All other animal products

Lacto vegetarians

The diet is similar to that of lacto-ovo vegetarians, but the consumption of eggs is also given up. Your supply of all essential nutrients, vitamins and proteins is thus assured.


What you don't eat:

  • flesh
  • poultry
  • sea ​​animals
  • Eggs

What they eat:

  • Milk, cheese and related products

Ovo vegetarians

Ovo comes from Latin and means "egg". As the name suggests, eggs are eaten. Meat and any dairy products are not part of the ovo-vegetal diet. Most ovo vegetarians pay attention to organic quality when purchasing eggs and only buy eggs from free-range chickens. This type of diet is healthy, but you should still get enough vitamin B12 and calcium.

What you don't eat:

  • flesh
  • poultry
  • sea ​​animals
  • Whey products

What they eat:

Pescetarians

This group, also known as pesco vegetarians, has cut meat from their menu, but eats fish, whey products and eggs.

What you don't eat:

What they eat:

Pudding vegetarians

They may not eat meat, but they are not very strict about their diet. Often, finished products or sweets are used, fruits and vegetables rarely. Young people in particular cling to this form of vegetarianism. Such a diet is just as healthy or unhealthy as that of meat eaters who eat fast food.

What you don't eat:

What they eat:

Flexitarians

These "occasional vegetarians" value a healthy diet and generally eat little meat. If it does, pay attention to high quality meat without factory farming and prepare it carefully.

Freegans

This group even goes a step further: they only eat non-animal products that cost nothing.

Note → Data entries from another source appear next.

(* ===== verification/RpcServing.v ===== *)
(** The operations of the RPC server as changes of its tables.

    Each public operation is shown to be a sequence of the elementary changes of
    [RpcHistory], with the moves it makes on the ledger and what its result says
    about the ledger.  Together: in every state the server can reach, admission,
    duplicate detection and replay do exactly what the ledger prescribes. *)
From stdpp Require Import gmap.
From S2P Require Import Prelude Slots Clock Link Rpc RpcServer RpcHistory RpcLedger.

(** ** Sequences of changes *)

Inductive changes : mem * server → list history_move → mem * server → Prop :=
  | changes_nil x : changes x [] x
  | changes_cons x mv y mvs z : change x mv y → changes y mvs z → changes x (mv ++ mvs) z.

Lemma changes_one x mv y : change x mv y → changes x mv y.
Proof. intros H. rewrite <- (app_nil_r mv). eapply changes_cons; [done|apply changes_nil]. Qed.

Lemma changes_app x mvs y mvs' z : changes x mvs y → changes y mvs' z → changes x (mvs ++ mvs') z.
Proof.
  induction 1 as [|x mv y' mvs y Hc _ IH]; [done|]. intros H. rewrite <- app_assoc.
  eapply changes_cons; [done|by apply IH].
Qed.

Lemma changes_inv x mvs y : changes x mvs y → server_inv x.2 → server_inv y.2.
Proof. induction 1; [done|]. intros. by eapply IHchanges, change_inv. Qed.

(** What no operation changes after initialization. *)
Definition setup (s : server) : Z * Z * Z * Z * Z * Z * Z * Z * Z :=
  (sv_cache_policy s, sv_cache_ttl_ms s, sv_pending_timeout_ms s, sv_cache_slot_count s,
   sv_correlate_slot_count s, sv_response_capacity s, sv_correlate_capacity s, sv_response_storage s,
   sv_correlate_storage s).

Lemma change_setup x mv y : change x mv y → setup y.2 = setup x.2.
Proof.
  destruct 1; try done. unfold server_admit. by destruct (server_next_generation s).
Qed.

Lemma changes_setup x mvs y : changes x mvs y → setup y.2 = setup x.2.
Proof. induction 1 as [|x mv y mvs z Hc _ IH]; [done|]. rewrite IH. by eapply change_setup. Qed.

Lemma setup_apart s s' : setup s' = setup s → storage_apart s → storage_apart s'.
Proof. unfold setup, storage_apart. intros [= _ _ _ -> -> -> -> -> ->]. done. Qed.

Lemma ledger_steps_app policy ttl L mvs L1 mvs' L2 :
  ledger_steps policy ttl L mvs L1 → ledger_steps policy ttl L1 mvs' L2 →
  ledger_steps policy ttl L (mvs ++ mvs') L2.
Proof. induction 1; [done|]. intros. cbn. eapply ledger_more; [done|]. by apply IHledger_steps. Qed.

Lemma changes_ledger x mvs y :
  changes x mvs y → server_inv x.2 → storage_apart x.2 →
  ledger_steps (sv_cache_policy x.2) (sv_cache_ttl_ms x.2) (server_ledger x.1 x.2) mvs
    (server_ledger y.1 y.2).
Proof.
  induction 1 as [|x mv y mvs z Hc Hcs IH]; intros Hs Hap; [apply ledger_done|].
  pose proof (change_setup _ _ _ Hc) as E. eapply ledger_steps_app; [by apply change_ledger|].
  injection E as Ep Et _ _ _ _ _ _ _. rewrite <- Ep, <- Et. apply IH; [by eapply change_inv|].
  apply (setup_apart x.2); [by eapply change_setup|done].
Qed.

(** ** Identities and lookups *)

Lemma identity_equal_spec a b : identity_equal a b = true ↔ a = b.
Proof.
  unfold identity_equal. destruct a, b; cbn. split.
  - intros H. f_equal; lia.
  - intros [= -> -> -> -> ->]. lia.
Qed.

Lemma key_equal_spec a b : identity_key_equal a b = true ↔ key a = key b.
Proof.
  unfold identity_key_equal, key. rewrite andb_true_iff, !Z.eqb_eq. split; [intros [-> ->]; done|].
  by intros [= -> ->].
Qed.

Lemma responses_same (s : server) : s <| sv_responses := sv_responses s |> = s.
Proof. by destruct s. Qed.

Lemma history_lookup_Some s k c :
  history s !! k = Some c ↔ sv_responses s !! k = Some c ∧ is_history s k = true.
Proof.
  unfold history, is_history. rewrite lookup_take_Some, Z.ltb_lt. split; intros []; split; try done; lia.
Qed.

(** *** The oldest of some slots *)

Lemma oldest_Some P l k c : oldest P l = Some (k, c) → l !! k = Some c ∧ P c = true.
Proof.
  unfold oldest. assert (∀ best, foldl (oldest_step P) best (imap pair l) = Some (k, c) →
    best = Some (k, c) ∨ (k, c) ∈ imap pair l ∧ P c = true) as H.
  { induction (imap pair l) as [|[j x] xs IH]; intros best; cbn [foldl]; [by left|].
    intros [Hb|[Hin HP]]%IH; [|right; split; [by right|done]].
    unfold oldest_step in Hb. destruct (_ && _) eqn:E; [|by left].
    apply andb_prop in E as [E _]. injection Hb as -> ->. right. split; [by left|done]. }
  intros [?|[[i Hi]%list_elem_of_lookup HP]]%H; [done|]. split; [|done].
  rewrite list_lookup_imap in Hi. destruct (l !! i) eqn:E; [|done]. cbn in Hi.
  injection Hi as -> ->. done.
Qed.

(** ** Expiry *)

Definition expired_at (now : Z) (mv : history_move) : Prop := ∃ k, mv = HmForget k (Expired now).

Lemma insert_middle {A} (pre rest : list A) x y : <[length pre := y]> (pre ++ x :: rest) = pre ++ y :: rest.
Proof. rewrite <- (Nat.add_0_r (length pre)), insert_app_r. done. Qed.

Lemma expire_one m s now pre c rest :
  server_inv s → sv_responses s = pre ++ c :: rest →
  let c1 := (server_cache_expire now (sv_cache_ttl_ms s) c).1 in
  ∃ mvs, changes (m, s) mvs (m, s <| sv_responses := pre ++ c1 :: rest |>) ∧ Forall (expired_at now) mvs.
Proof.
  intros Hs Hr c1. unfold c1, server_cache_expire. destruct (_ || _ || _) eqn:E; cbn [fst].
  { rewrite <- Hr, responses_same. exists []. split; [apply changes_nil|done]. }
  autorewrite with branch in E. destruct E as [[Hl Hd] He]. apply dec_stable in Hd.
  assert (sv_responses s !! length pre = Some c) as Hk by (by rewrite Hr, list_lookup_middle).
  exists (on_record s (length pre) (HmForget (key (rc_identity c)) (Expired now))). split.
  - rewrite <- (insert_middle pre rest c), <- Hr. apply changes_one.
    apply change_free; [done|done|congruence|done].
  - unfold on_record. case_match; [|done]. repeat constructor. by eexists.
Qed.

Lemma app_middle {A} (pre : list A) x l : (pre ++ [x]) ++ l = pre ++ x :: l.
Proof. by rewrite <- app_assoc. Qed.

Lemma history_lookup_changes m s now i pre l post :
  server_inv s → sv_responses s = pre ++ l ++ post →
  let '(bank, found) := history_lookup now (sv_cache_ttl_ms s) i l in
  (∃ mvs, changes (m, s) mvs (m, s <| sv_responses := pre ++ bank ++ post |>) ∧
          Forall (expired_at now) mvs) ∧
  match found with
  | Some (k, c) => bank !! k = Some c ∧ rc_active c ≠ 0 ∧ key (rc_identity c) = key i
  | None => ∀ k c, bank !! k = Some c → rc_active c ≠ 0 → key (rc_identity c) ≠ key i
  end.
Proof.
  revert s pre. induction l as [|c rest IH]; intros s pre Hs Hr; cbn [history_lookup].
  { rewrite <- Hr, responses_same. split; [exists []; split; [apply changes_nil|done]|by intros [] ?]. }
  destruct (expire_one m s now pre c (rest ++ post) Hs Hr) as (mvs & Hc & Hx).
  set (c1 := (server_cache_expire now (sv_cache_ttl_ms s) c).1) in *.
  destruct (_ && _) eqn:E.
  { rewrite andb_true_iff, negb_true_iff, key_equal_spec in E. split; [by exists mvs|]. cbn. split; [done|]. split; [lia|tauto]. }
  pose proof (changes_inv _ _ _ Hc Hs) as Hs1. cbn [snd] in Hs1.
  specialize (IH (s <| sv_responses := pre ++ c1 :: rest ++ post |>) (pre ++ [c1]) Hs1).
  cbn [sv_responses sv_cache_ttl_ms with_field fs_sv_responses] in IH.
  rewrite app_middle in IH. specialize (IH eq_refl).
  change (sv_cache_ttl_ms (s <| sv_responses := _ |>)) with (sv_cache_ttl_ms s) in IH.
  destruct (history_lookup now (sv_cache_ttl_ms s) i rest) as [rest1 found].
  destruct IH as ((mvs' & Hc' & Hx') & Hf). split.
  - exists (mvs ++ mvs'). split; [|by apply Forall_app]. eapply changes_app; [exact Hc|].
    rewrite app_middle in Hc'. exact Hc'.
  - destruct found as [[k x]|]; cbn; [done|]. intros [|k] x Hk Hl; [|by apply (Hf k)].
    cbn in Hk. injection Hk as <-. intros Ek. rewrite andb_false_iff, negb_false_iff, Z.eqb_eq in E.
    destruct E as [?|E]; [done|]. apply key_equal_spec in Ek. congruence.
Qed.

Instead of going to the supermarket, freegans rummage in its garbage cans or go into the forest to pick mushrooms - not to save money, but to protest against the throwaway society and mass consumption.

What you don't eat:

What they eat:

  • All vegetarian and vegan products

vegan

The strict vegetarians do not eat any animal products at all. That means no milk and no eggs, but also no honey or gummy bears with gelatine. Because they reject the exploitation of animals in any form, many vegans also do not wear wool clothes or leather shoes. The worldview that is often associated with this is on the advance: it is estimated that one in ten of the six million vegetarians in Germany is vegan. It is important to have your doctor check your vitamin B12 levels every year, and possibly take an appropriate dietary supplement.

What you don't eat:

What they eat:

  • Vegan and vegetarian products

Fruitarians

The "extremists" among the vegans only eat vegetable products, the harvest of which does not damage the parent plant. In plain language this means: primarily fruit and nuts, i.e. only the fruits of plants. They disdain grain (is mowed!). Many fruitarians believe that humans are biologically fruit-eater. Nutrition experts warn, however, that frutarianism does not provide the body with all the nutrients it needs.

What you don't eat:

  • All animal products and all mass-produced products that destroy plants (including grain, fruits, vegetables, etc.)

What they eat:

  • Fruits and nuts, so only the fruits of plants.